***** Given data *****
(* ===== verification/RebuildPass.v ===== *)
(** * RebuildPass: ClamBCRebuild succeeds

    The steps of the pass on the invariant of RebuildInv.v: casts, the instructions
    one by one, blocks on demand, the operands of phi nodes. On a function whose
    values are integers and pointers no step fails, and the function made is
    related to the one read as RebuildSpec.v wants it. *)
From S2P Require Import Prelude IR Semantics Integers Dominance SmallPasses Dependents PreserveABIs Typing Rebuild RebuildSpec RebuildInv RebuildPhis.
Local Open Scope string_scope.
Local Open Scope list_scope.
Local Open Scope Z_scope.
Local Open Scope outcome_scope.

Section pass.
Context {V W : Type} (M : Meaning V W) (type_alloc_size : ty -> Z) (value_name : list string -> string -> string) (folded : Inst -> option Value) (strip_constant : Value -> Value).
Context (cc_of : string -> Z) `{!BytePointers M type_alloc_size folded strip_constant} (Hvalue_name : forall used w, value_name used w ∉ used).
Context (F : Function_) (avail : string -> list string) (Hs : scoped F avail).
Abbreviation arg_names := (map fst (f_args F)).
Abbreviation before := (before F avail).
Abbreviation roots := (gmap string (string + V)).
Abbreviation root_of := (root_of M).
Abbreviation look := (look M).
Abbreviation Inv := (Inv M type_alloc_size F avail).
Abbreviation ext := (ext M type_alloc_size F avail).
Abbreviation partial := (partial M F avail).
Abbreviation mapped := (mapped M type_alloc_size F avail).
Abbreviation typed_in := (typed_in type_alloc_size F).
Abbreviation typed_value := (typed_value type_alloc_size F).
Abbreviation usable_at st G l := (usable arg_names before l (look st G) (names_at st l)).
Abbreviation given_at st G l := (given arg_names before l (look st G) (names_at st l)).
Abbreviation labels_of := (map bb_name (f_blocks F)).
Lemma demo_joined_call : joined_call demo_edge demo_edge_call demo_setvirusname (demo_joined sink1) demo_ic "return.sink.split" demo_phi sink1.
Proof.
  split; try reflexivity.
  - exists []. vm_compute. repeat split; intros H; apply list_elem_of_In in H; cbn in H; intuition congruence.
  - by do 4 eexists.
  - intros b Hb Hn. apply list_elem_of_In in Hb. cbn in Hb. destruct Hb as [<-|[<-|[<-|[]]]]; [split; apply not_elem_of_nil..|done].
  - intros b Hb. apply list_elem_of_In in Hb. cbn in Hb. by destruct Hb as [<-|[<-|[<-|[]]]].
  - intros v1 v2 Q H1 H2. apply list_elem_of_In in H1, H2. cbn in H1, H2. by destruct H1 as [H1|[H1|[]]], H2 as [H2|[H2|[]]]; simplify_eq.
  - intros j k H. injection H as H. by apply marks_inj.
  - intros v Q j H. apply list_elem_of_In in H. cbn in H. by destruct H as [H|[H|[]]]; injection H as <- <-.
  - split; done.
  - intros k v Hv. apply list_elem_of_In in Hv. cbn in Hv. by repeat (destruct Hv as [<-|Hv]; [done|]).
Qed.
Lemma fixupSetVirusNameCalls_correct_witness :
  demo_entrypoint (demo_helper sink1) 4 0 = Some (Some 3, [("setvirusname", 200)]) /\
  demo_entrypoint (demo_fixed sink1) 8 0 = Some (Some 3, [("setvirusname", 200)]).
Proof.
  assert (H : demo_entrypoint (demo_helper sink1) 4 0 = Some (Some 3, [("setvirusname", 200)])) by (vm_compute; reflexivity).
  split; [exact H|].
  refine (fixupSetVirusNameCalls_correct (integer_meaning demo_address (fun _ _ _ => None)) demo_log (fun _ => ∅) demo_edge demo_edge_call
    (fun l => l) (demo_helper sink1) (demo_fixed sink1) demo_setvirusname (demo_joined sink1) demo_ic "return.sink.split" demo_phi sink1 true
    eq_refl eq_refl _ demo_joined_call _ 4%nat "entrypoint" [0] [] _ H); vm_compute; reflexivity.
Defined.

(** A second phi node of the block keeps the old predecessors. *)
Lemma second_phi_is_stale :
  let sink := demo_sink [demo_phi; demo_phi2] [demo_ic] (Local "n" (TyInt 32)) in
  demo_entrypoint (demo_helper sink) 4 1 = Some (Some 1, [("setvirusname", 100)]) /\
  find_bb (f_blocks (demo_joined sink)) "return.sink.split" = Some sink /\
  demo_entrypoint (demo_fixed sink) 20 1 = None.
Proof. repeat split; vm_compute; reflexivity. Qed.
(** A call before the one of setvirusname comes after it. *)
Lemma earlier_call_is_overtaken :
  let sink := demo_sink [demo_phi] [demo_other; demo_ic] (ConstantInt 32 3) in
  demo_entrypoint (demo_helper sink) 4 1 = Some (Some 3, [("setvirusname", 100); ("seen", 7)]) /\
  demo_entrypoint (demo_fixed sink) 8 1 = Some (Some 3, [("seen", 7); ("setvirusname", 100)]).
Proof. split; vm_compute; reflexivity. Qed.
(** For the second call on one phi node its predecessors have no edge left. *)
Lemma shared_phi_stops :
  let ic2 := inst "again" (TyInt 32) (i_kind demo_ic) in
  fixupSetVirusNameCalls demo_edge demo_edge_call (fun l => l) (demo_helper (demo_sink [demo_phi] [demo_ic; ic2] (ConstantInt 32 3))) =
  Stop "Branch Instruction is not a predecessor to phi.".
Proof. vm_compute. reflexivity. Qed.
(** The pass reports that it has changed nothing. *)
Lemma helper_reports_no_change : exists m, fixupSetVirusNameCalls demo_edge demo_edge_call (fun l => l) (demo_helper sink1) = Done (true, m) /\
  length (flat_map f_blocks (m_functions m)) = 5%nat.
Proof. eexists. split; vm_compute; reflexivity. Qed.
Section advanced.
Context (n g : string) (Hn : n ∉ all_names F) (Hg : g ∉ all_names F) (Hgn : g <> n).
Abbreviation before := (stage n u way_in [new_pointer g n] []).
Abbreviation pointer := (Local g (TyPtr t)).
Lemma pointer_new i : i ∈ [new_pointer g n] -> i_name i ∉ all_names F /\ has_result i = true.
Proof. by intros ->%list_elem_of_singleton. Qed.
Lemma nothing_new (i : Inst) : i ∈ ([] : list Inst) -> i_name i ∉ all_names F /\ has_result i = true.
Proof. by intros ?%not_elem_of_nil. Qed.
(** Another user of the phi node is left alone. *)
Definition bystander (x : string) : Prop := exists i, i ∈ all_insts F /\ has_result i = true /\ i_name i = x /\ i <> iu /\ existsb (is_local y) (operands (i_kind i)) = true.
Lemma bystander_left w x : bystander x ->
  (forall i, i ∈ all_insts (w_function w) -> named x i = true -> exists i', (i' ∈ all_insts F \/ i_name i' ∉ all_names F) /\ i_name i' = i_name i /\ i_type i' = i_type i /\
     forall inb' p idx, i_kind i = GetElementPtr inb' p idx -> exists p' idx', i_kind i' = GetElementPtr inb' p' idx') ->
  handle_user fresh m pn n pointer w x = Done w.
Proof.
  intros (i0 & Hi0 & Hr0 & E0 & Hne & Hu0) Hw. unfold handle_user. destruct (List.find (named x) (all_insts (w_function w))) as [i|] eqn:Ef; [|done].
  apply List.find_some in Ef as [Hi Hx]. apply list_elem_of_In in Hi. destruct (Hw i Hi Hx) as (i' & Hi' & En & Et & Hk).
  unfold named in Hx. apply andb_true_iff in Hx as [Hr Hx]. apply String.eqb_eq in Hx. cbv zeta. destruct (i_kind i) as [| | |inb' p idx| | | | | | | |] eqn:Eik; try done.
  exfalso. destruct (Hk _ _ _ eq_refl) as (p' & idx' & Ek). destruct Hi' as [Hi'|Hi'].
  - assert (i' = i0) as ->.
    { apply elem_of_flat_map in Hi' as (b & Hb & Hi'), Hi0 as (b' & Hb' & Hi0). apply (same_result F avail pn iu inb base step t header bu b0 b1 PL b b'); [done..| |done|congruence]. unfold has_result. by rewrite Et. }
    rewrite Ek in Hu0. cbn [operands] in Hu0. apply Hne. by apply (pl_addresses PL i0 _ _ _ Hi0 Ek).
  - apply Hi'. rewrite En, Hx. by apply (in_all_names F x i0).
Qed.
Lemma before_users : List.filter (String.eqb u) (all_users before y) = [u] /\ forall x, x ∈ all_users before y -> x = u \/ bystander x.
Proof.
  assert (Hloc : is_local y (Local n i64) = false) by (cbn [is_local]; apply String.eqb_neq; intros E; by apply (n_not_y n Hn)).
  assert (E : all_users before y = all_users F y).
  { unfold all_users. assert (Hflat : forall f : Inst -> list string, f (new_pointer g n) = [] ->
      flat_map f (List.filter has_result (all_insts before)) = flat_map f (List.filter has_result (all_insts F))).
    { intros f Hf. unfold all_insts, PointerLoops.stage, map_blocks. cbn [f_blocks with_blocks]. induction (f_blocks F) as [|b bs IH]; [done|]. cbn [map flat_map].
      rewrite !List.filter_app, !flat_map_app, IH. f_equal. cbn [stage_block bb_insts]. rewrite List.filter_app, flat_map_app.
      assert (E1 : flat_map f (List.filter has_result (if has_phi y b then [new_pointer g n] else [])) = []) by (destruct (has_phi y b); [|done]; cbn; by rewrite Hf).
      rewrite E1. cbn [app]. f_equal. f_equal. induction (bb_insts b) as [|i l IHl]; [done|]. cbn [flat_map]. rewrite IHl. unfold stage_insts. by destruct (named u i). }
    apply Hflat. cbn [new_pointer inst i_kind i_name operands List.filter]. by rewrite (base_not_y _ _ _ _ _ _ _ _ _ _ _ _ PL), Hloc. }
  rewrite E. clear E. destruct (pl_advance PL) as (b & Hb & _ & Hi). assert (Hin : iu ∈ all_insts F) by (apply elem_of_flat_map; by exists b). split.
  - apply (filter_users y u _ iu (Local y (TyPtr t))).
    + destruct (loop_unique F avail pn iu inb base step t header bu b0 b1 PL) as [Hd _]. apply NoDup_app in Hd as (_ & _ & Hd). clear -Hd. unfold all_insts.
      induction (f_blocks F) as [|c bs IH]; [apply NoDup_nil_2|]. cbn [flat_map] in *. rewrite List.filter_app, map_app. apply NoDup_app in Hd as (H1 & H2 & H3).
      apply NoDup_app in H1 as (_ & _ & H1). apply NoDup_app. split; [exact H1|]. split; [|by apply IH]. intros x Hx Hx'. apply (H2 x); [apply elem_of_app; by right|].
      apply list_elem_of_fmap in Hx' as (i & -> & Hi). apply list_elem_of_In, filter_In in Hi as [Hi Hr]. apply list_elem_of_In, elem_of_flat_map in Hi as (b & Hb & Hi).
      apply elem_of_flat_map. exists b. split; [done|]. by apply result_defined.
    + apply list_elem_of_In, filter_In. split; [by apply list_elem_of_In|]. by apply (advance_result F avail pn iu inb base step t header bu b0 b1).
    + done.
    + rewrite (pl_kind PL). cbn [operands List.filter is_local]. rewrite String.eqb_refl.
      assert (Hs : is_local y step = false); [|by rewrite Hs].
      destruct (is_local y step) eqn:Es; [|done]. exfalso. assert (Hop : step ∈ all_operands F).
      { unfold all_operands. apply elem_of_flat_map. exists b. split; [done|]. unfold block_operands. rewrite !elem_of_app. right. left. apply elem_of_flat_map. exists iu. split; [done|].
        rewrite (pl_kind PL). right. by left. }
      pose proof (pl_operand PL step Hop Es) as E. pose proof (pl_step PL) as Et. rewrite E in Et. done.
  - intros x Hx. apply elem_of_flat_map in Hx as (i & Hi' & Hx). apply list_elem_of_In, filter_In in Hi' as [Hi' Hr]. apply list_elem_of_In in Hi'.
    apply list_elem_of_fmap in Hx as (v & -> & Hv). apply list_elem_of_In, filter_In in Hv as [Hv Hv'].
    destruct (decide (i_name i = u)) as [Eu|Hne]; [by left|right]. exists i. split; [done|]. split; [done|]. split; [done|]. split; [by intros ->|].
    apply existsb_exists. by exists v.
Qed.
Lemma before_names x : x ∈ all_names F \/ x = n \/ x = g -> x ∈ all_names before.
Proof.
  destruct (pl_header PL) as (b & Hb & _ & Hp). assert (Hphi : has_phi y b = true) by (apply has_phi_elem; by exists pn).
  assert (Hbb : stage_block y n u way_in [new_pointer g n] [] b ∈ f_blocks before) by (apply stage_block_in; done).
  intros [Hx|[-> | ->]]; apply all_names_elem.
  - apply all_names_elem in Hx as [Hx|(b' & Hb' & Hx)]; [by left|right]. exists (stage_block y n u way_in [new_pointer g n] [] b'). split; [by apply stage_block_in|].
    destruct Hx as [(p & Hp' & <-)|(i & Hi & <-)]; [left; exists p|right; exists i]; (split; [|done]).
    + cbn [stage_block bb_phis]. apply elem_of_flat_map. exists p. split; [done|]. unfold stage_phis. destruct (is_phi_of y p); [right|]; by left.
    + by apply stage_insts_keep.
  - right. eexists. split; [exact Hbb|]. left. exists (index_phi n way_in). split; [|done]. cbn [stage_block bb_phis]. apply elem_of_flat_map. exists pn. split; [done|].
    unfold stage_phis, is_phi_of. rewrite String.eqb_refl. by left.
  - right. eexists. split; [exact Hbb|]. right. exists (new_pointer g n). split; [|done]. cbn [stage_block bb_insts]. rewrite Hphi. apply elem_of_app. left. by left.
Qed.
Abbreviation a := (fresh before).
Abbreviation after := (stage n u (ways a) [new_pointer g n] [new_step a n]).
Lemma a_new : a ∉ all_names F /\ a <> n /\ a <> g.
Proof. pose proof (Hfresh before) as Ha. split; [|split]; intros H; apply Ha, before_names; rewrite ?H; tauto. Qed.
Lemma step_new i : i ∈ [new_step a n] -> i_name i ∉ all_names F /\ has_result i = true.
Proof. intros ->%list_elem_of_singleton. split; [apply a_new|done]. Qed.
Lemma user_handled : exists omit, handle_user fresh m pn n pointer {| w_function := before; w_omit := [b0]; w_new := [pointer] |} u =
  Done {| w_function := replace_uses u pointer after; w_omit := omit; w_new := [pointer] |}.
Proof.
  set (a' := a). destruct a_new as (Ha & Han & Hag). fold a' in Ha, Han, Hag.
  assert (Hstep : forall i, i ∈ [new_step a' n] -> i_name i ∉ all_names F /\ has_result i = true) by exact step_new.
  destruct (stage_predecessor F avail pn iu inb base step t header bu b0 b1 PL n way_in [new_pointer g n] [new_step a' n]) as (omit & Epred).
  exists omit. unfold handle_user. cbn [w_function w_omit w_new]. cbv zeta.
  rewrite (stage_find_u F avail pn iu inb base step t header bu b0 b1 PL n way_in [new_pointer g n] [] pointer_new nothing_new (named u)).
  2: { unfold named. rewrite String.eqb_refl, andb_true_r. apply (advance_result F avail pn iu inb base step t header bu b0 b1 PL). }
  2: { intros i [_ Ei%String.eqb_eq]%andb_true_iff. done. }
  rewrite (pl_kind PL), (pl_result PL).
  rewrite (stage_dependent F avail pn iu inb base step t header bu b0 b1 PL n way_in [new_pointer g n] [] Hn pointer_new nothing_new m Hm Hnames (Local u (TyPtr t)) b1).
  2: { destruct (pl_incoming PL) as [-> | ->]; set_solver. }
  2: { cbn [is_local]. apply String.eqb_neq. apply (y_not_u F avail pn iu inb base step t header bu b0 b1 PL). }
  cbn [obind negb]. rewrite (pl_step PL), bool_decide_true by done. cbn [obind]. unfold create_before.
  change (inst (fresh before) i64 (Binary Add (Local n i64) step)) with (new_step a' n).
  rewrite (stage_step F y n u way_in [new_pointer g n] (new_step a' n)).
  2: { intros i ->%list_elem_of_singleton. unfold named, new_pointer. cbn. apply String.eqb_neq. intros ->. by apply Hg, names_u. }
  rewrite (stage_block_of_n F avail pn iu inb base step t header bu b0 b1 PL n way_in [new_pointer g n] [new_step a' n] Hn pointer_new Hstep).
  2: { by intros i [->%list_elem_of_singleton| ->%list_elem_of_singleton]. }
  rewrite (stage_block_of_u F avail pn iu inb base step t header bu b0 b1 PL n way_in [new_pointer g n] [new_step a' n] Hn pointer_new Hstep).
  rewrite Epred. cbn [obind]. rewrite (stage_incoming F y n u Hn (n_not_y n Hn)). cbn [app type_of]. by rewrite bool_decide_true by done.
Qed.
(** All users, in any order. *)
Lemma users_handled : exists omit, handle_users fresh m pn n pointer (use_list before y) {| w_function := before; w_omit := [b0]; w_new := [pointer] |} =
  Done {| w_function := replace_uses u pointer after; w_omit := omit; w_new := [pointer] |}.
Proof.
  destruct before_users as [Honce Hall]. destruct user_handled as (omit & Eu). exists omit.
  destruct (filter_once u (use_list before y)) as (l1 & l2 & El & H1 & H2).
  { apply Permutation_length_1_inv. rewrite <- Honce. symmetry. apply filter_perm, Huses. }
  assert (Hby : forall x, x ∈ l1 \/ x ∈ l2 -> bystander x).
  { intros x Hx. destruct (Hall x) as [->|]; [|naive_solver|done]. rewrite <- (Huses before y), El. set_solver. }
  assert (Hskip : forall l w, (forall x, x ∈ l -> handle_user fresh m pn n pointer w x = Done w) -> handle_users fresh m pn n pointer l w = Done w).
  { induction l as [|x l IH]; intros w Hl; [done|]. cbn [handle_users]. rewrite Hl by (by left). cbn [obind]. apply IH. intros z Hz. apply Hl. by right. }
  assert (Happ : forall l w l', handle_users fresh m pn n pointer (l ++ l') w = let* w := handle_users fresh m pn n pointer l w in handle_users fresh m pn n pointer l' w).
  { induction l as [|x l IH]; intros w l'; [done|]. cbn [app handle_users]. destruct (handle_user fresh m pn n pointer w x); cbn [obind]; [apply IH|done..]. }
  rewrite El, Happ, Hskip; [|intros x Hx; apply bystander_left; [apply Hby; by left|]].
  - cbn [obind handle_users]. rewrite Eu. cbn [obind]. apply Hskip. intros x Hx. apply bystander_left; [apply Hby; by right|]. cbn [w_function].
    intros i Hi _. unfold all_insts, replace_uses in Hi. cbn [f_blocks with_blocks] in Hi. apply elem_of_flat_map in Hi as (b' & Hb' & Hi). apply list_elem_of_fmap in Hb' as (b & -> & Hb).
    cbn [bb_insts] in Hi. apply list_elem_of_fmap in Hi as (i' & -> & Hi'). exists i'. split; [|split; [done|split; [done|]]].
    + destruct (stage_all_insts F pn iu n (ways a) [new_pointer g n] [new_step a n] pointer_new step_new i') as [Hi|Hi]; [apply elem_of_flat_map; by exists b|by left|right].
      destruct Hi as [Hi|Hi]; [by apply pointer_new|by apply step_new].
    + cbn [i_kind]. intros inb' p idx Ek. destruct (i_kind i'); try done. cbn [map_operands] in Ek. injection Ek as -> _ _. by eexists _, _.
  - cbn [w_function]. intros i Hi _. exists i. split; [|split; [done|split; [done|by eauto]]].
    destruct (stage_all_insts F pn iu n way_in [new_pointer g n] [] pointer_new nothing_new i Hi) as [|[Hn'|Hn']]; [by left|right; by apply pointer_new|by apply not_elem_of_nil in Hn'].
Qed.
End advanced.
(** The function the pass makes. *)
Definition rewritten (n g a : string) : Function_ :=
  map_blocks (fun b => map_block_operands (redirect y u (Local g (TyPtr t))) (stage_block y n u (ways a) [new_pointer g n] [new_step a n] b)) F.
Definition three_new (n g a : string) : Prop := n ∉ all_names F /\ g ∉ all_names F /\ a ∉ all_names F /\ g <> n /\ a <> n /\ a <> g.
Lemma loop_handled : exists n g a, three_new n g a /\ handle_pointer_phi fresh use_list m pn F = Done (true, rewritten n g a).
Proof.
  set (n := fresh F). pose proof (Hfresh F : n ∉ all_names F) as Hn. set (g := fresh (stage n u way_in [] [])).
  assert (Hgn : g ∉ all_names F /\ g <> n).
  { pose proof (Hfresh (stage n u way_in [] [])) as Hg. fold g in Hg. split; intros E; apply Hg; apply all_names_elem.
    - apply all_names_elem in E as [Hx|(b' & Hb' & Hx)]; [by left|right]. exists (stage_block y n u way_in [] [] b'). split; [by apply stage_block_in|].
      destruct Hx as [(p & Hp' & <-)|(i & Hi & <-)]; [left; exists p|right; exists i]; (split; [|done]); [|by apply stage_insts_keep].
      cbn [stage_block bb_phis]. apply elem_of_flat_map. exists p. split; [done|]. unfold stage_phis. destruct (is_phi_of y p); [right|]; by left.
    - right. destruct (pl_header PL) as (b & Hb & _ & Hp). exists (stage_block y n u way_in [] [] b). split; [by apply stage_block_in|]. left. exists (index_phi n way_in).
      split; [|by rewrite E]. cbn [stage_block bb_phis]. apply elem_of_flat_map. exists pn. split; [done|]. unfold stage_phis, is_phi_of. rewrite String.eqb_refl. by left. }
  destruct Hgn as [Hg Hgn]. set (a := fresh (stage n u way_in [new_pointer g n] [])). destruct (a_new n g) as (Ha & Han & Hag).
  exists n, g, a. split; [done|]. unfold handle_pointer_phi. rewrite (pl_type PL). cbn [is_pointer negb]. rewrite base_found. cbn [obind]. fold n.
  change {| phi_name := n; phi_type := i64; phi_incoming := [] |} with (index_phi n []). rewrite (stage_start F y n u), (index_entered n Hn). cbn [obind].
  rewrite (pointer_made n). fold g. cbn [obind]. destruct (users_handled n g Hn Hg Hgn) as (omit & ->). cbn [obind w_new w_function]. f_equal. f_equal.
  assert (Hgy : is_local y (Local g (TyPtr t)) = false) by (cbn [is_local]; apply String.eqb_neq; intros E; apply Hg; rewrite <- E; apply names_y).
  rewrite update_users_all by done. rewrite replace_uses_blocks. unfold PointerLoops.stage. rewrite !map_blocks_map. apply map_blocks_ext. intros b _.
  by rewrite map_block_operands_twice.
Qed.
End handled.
*****
> _Task directions_: All lines above from the line with "split; [exact H|]." through the line with "(fun l => l) (demo_helper sink1) (demo_fixed", both included, are to be set down exactly, with nothing else.

> _Task response_:
  split; [exact H|].
  refine (fixupSetVirusNameCalls_correct (integer_meaning demo_address (fun _ _ _ => None)) demo_log (fun _ => ∅) demo_edge demo_edge_call
    (fun l => l) (demo_helper sink1) (demo_fixed sink1) demo_setvirusname (demo_joined sink1) demo_ic "return.sink.split" demo_phi sink1 true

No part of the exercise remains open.